The sunken lighthouse

a sound composition by Marco Montiel-Soto & Misael Morales Vargas
Edition of 250 records
ENES

During the months of October, November and December 2020, we, Marco and Misael, made 30 expeditions in a semi-rigid boat to observe, listen and understand the cetaceans that surround and inhabit the Special Area of Conservation Teno-Rasca, between Punta de Teno by Los Gigantes cliffs, and Punta Rasca, by the town of Las Galletas, in the south- west coast of Tenerife island, one of the eight Spanish islands that forms an archipelago located off the west coast of Africa: The Canary Islands.

Each expedition departed from Marina del Sur, in the town of Las Galletas. Pointing the boat compass 270 degrees southwest towards La Gomera and then 30 more degrees starboard, parallel to the coast towards Los Gigantes. Always passing by Punta Rasca, with its old lighthouse, illuminating the horizon since 1899.

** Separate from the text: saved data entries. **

(** * Hermes stats profiling manager (Hermes/appscale/hermes/stats/stats_app.py)

    A shallow embedding of [ProfilingManager], its three configuration
    handlers, [bridge_to_ioloop] and [_configure_profiling], together with a
    small model of the collaborators they drive: the Tornado IOLoop and
    PeriodicCallback, the profile logs and the stats sources; and of the two
    route tables, [get_local_stats_api_routes] and
    [get_cluster_stats_api_routes].

    Python objects with identity (profile logs, periodic callbacks) live in
    two heaps addressed by index; a reference is the index of the object.
    Handlers are computations in a state-and-exception monad over the
    [World], so that mutations made before an exception is raised stay
    visible afterwards, as they do in Python. *)

From Stdlib Require Import ZArith String Ascii List Lia.
From Stdlib Require Import Floats.PrimFloat Numbers.Cyclic.Int63.Uint63.
From stdpp Require Import base tactics option list numbers strings gmap.

Set Warnings "-register-all".

Local Open Scope Z_scope.
Local Open Scope string_scope.
Local Open Scope list_scope.

(** ** Python values *)

(** The values [json.loads] can return: None, bool, int, float, unicode,
    list and dict.  A dict is an association list looked up from the front. *)
Inductive value : Type :=
| PyNone
| PyBool (b : bool)
| PyInt (z : Z)
| PyFloat (x : float)
| PyStr (s : string)
| PyList (l : list value)
| PyDict (kvs : list (string * value)).

Inductive exn : Type :=
| ValueError
| KeyError (key : string)
| TypeError
| AttributeError
| RuntimeError
| OverflowError
| OtherError (name : string).

(** [if v:] *)
Definition py_truthy (v : value) : bool :=
  match v with
  | PyNone => false
  | PyBool b => b
  | PyInt z => negb (Z.eqb z 0)
  | PyFloat x => negb (PrimFloat.eqb x 0%float)
  | PyStr s => negb (String.eqb s EmptyString)
  | PyList l => negb (Nat.eqb (List.length l) 0)
  | PyDict kvs => negb (Nat.eqb (List.length kvs) 0)
  end.

(** [not new_conf] for the raw znode value: None or a byte string. *)
Definition py_not_str (new_conf : option string) : bool :=
  match new_conf with
  | None => true
  | Some s => String.eqb s EmptyString
  end.

Fixpoint dict_get (key : string) (kvs : list (string * value)) : option value :=
  match kvs with
  | [] => None
  | (k, v) :: rest => if String.eqb k key then Some v else dict_get key rest
  end.

(** [conf[key]] with a string key: only a dict can be indexed this way. *)
Definition py_getitem (conf : value) (key : string) : exn + value :=
  match conf with
  | PyDict kvs =>
      match dict_get key kvs with
      | Some v => inr v
      | None => inl (KeyError key)
      end
  | _ => inl TypeError
  end.

Fixpoint string_repeat (s : string) (n : nat) : string :=
  match n with
  | O => EmptyString
  | S n' => String.append s (string_repeat s n')
  end.

Fixpoint list_repeat {A} (l : list A) (n : nat) : list A :=
  match n with
  | O => []
  | S n' => l ++ list_repeat l n'
  end.

(** [v * 1000]: arithmetic on numbers (a bool is an int), repetition on
    sequences, TypeError on None and dict. *)
Definition py_mul_1000 (v : value) : exn + value :=
  match v with
  | PyNone => inl TypeError
  | PyBool b => inr (PyInt (if b then 1000 else 0))
  | PyInt z => inr (PyInt (z * 1000))
  | PyFloat x => inr (PyFloat (PrimFloat.mul x 1000%float))
  | PyStr s => inr (PyStr (string_repeat s 1000))
  | PyList l => inr (PyList (list_repeat l 1000))
  | PyDict _ => inl TypeError
  end.

(** [v <= 0] under Python 2 ordering: None sorts below every number, and
    every non-numeric object above. *)
Definition py_le_zero (v : value) : bool :=
  match v with
  | PyNone => true
  | PyBool b => negb b
  | PyInt z => Z.leb z 0
  | PyFloat x => PrimFloat.leb x 0%float
  | PyStr _ | PyList _ | PyDict _ => false
  end.

Definition py_is_number (v : value) : bool :=
  match v with
  | PyBool _ | PyInt _ | PyFloat _ => true
  | _ => false
  end.

(** ** Objects *)

Inductive category : Type := Nodes | Processes | Proxies.

#[global] Instance category_eq_dec : EqDecision category.
Proof. solve_decision. Defined.

(** A heap address is an index into a heap. *)
Abbreviation loc := nat (only parsing).

(** [DEFAULT_INCLUDE_LISTS], the argument of [IncludeLists]. *)
Definition DEFAULT_INCLUDE_LISTS : list (string * list string) :=
  [ ("node", ["utc_timestamp"; "cpu"; "memory"; "partitions_dict"; "loadavg"]);
    ("node.cpu", ["percent"; "count"]);
    ("node.memory", ["available"; "total"]);
    ("node.partition", ["free"; "used"]);
    ("node.loadavg", ["last_5min"]);
    ("process", ["monit_name"; "unified_service_name"; "application_id";
                 "port"; "cpu"; "memory"; "children_stats_sum"]);
    ("process.cpu", ["user"; "system"; "percent"]);
    ("process.memory", ["resident"; "virtual"; "unique"]);
    ("process.children_stats_sum", ["cpu"; "memory"]);
    ("proxy", ["name"; "unified_service_name"; "application_id";
               "frontend"; "backend"; "servers_count"]);
    ("proxy.frontend", ["bin"; "bout"; "scur"; "smax"; "rate";
                        "req_rate"; "req_tot"; "hrsp_4xx"; "hrsp_5xx"]);
    ("proxy.backend", ["qcur"; "scur"; "hrsp_5xx"; "qtime"; "rtime"]);
    ("rabbitmq", ["utc_timestamp"; "disk_free_alarm"; "mem_alarm"; "name"]);
    ("queue", ["name"; "messages"]) ].

(** Modelled from the spec: the profile log classes [NodesProfileLog],
    [ProcessesProfileLog] and [ProxiesProfileLog] of
    appscale.hermes.stats.profile, "an opaque sink with write(snapshot) and
    an optional detail_mode setting".  A log remembers its class, the include
    lists it was built with and the value last assigned to
    [write_detailed_stats] ([None] while the manager has not assigned it).
    The classes define no truth-value method, so a log object is truthy. *)
Record ProfileLog : Type := mkProfileLog {
  log_class : category;
  include_lists : list (string * list string);
  write_detailed_stats : option value
}.

(** The pair of closures built by [_configure_profiling]: both capture
    [stats_source] and [profiler].  A stats source is identified by its
    class; [profiler] is a reference that may be None. *)
Record closure : Type := mkClosure {
  stats_source : category;
  profiler : option loc
}.

(** tornado.ioloop.PeriodicCallback, by its attributes. *)
Record PeriodicCallback : Type := mkPeriodicCallback {
  callback : closure;
  callback_time : value;
  _running : bool
}.

(** An opaque stats snapshot. *)
Inductive Stats : Type := Snapshot (id : nat).

(** The znode metadata handed to a watch; the handlers never read it. *)
Definition ZnodeStat := option Z.

Inductive level : Type := LvlDebug | LvlInfo | LvlError.

(** What the manager does to the outside, most recent first. *)
Inductive obs : Type :=
| Logged (lvl : level) (msg : string)
| Started (t : loc)
| Stopped (t : loc)
| Fetched (src : category) (max_age : Z) (fut : nat)
| Written (l : loc) (stats : Stats).

Record ProfilingManager : Type := mkProfilingManager {
  nodes_profile_log : option loc;
  processes_profile_log : option loc;
  proxies_profile_log : option loc;
  nodes_profile_task : option loc;
  processes_profile_task : option loc;
  proxies_profile_task : option loc
}.

(** The IOLoop: callbacks queued by [add_callback], oldest first, and the
    futures registered by [add_future] with the closure to run on them.
    [F] is the type of the queued callables. *)
Record IOLoop (F : Type) : Type := mkIOLoop {
  callbacks : list (F * option string * ZnodeStat);
  futures : list (nat * closure)
}.
Arguments mkIOLoop {F} _ _.
Arguments callbacks {F} _.
Arguments futures {F} _.

(** The callables the manager queues are its own three bound methods, named
    by their category. *)
Record World : Type := mkWorld {
  self : ProfilingManager;
  logs : list ProfileLog;
  tasks : list PeriodicCallback;
  ioloop : IOLoop category;
  next_future : nat;
  trace : list obs
}.

Definition with_self (m : ProfilingManager) (w : World) : World :=
  mkWorld m (logs w) (tasks w) (ioloop w) (next_future w) (trace w).
Definition with_logs (ls : list ProfileLog) (w : World) : World :=
  mkWorld (self w) ls (tasks w) (ioloop w) (next_future w) (trace w).
Definition with_tasks (ts : list PeriodicCallback) (w : World) : World :=
  mkWorld (self w) (logs w) ts (ioloop w) (next_future w) (trace w).
Definition with_ioloop (io : IOLoop category) (w : World) : World :=
  mkWorld (self w) (logs w) (tasks w) io (next_future w) (trace w).
Definition with_next_future (n : nat) (w : World) : World :=
  mkWorld (self w) (logs w) (tasks w) (ioloop w) n (trace w).
Definition with_trace (tr : list obs) (w : World) : World :=
  mkWorld (self w) (logs w) (tasks w) (ioloop w) (next_future w) tr.

(** ** The state-and-exception monad *)

Inductive outcome (A : Type) : Type :=
| Returned (a : A)
| Raised (e : exn).
Arguments Returned {A} _.
Arguments Raised {A} _.

Definition M (A : Type) : Type := World -> World * outcome A.

Definition ret {A} (a : A) : M A := fun w => (w, Returned a).
Definition raise {A} (e : exn) : M A := fun w => (w, Raised e).
Definition bind {A B} (m : M A) (k : A -> M B) : M B :=
  fun w =>
    match m w with
    | (w', Returned a) => k a w'
    | (w', Raised e) => (w', Raised e)
    end.

Notation "x <- m ;; k" := (bind m (fun x => k))
  (at level 100, m at next level, k at level 200, right associativity).
Notation "m ;;; k" := (bind m (fun _ => k))
  (at level 100, k at level 200, right associativity).

Definition lift {A} (r : exn + A) : M A :=
  match r with
  | inl e => raise e
  | inr a => ret a
  end.
Definition gets {A} (f : World -> A) : M A := fun w => (w, Returned (f w)).
Definition modify (f : World -> World) : M unit := fun w => (f w, Returned tt).
Definition emit (o : obs) : M unit := modify (fun w => with_trace (o :: trace w) w).

Definition logging_debug (msg : string) : M unit := emit (Logged LvlDebug msg).
Definition logging_info (msg : string) : M unit := emit (Logged LvlInfo msg).

(** ["{}".format(new_conf)] *)
Definition py_format (new_conf : option string) : string :=
  match new_conf with
  | None => "None"
  | Some s => s
  end.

During the expeditions, we conducted field surveys. On a designed spreadsheet we annotated environmental information, such as date and time, temperature, sea state, wind direction, visibility, navigation time and distance (effort). But also, and most importantly, our observations such as: species, geographical position, behavior, abundance of adults, juveniles and calves, photo ID and sound recordings file names, number of other boats around and types of interaction of the animals with us. To achieve these goals, we used photo and video equipment, as well as an underwater camera and a hydrophone connected to a sound recorder.

Leaving the port behind us, we navigated until we were close to reach a depth of 1000 meters, then we reduced the speed and started looking at the horizon, searching for fins, blows, splashes in the water, or anything that might looked like a cetacean. Sometimes pilot whales hid behind the waves and the observation was lost with the movement of the boat. From time to time, we had to dislocate our gaze to spot them in the distance… then, they appeared… a black dot moving in the horizon, a reflection sinking into the sea.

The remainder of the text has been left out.